╔══

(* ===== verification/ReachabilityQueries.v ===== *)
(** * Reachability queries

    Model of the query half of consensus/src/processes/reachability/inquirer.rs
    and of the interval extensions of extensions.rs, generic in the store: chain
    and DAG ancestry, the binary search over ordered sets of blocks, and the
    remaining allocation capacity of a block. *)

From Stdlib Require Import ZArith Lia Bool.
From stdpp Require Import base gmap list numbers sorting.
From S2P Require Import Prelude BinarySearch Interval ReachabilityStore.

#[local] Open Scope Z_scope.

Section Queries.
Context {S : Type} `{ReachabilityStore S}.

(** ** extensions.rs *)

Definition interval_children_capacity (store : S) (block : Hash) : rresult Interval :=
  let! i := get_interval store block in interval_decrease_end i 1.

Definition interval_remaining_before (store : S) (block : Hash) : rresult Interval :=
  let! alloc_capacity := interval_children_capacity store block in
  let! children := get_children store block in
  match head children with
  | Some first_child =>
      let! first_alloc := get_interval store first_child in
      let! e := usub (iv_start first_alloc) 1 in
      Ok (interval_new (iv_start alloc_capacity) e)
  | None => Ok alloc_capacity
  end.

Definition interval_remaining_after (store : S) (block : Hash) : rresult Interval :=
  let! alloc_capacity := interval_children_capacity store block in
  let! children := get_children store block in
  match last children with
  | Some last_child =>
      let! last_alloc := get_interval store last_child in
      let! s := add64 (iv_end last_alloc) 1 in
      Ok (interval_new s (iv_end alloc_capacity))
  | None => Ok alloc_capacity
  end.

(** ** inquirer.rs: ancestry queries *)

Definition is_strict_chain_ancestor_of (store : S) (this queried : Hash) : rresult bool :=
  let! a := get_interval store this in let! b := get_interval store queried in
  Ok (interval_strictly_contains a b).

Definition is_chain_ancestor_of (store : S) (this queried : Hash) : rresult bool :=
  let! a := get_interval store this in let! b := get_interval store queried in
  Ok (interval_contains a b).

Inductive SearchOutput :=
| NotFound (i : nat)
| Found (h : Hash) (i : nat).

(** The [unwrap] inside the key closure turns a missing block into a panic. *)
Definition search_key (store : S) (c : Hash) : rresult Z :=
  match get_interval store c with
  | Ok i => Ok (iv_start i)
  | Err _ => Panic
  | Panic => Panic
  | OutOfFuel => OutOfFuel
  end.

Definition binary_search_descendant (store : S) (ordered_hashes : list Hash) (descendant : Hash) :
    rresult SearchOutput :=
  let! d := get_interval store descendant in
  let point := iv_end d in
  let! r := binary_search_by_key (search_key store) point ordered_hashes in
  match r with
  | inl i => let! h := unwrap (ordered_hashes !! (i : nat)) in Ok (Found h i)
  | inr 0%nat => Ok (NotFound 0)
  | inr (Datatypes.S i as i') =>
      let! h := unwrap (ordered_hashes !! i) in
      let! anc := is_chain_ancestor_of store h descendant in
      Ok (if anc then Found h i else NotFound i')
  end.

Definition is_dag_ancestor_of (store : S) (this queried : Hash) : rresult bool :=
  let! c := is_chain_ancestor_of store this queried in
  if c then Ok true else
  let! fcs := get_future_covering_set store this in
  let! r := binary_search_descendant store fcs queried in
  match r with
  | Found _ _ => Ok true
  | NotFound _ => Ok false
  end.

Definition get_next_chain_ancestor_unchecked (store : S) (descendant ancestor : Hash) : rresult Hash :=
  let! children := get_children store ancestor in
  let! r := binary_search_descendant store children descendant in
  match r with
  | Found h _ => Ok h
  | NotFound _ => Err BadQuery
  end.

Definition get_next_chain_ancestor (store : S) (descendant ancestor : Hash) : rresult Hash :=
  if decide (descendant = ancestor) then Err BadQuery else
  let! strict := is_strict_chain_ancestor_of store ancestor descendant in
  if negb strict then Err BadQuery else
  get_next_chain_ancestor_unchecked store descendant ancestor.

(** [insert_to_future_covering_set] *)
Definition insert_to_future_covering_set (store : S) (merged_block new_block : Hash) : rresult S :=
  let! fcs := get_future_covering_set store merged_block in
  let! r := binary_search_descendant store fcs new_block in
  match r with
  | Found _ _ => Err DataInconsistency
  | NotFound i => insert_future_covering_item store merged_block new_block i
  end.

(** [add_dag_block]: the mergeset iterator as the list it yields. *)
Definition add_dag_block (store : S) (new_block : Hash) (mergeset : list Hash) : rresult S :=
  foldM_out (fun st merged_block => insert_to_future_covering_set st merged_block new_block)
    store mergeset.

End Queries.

╚══

-- Work required --
Reproduce exactly, and only, the part of the listing above that begins at the line with "Some first_child =>" and goes on through the line with "let! s := add64".

-- Completed task --
  | Some first_child =>
      let! first_alloc := get_interval store first_child in
      let! e := usub (iv_start first_alloc) 1 in
      Ok (interval_new (iv_start alloc_capacity) e)
  | None => Ok alloc_capacity
  end.

Definition interval_remaining_after (store : S) (block : Hash) : rresult Interval :=
  let! alloc_capacity := interval_children_capacity store block in
  let! children := get_children store block in
  match last children with
  | Some last_child =>
      let! last_alloc := get_interval store last_child in
      let! s := add64 (iv_end last_alloc) 1 in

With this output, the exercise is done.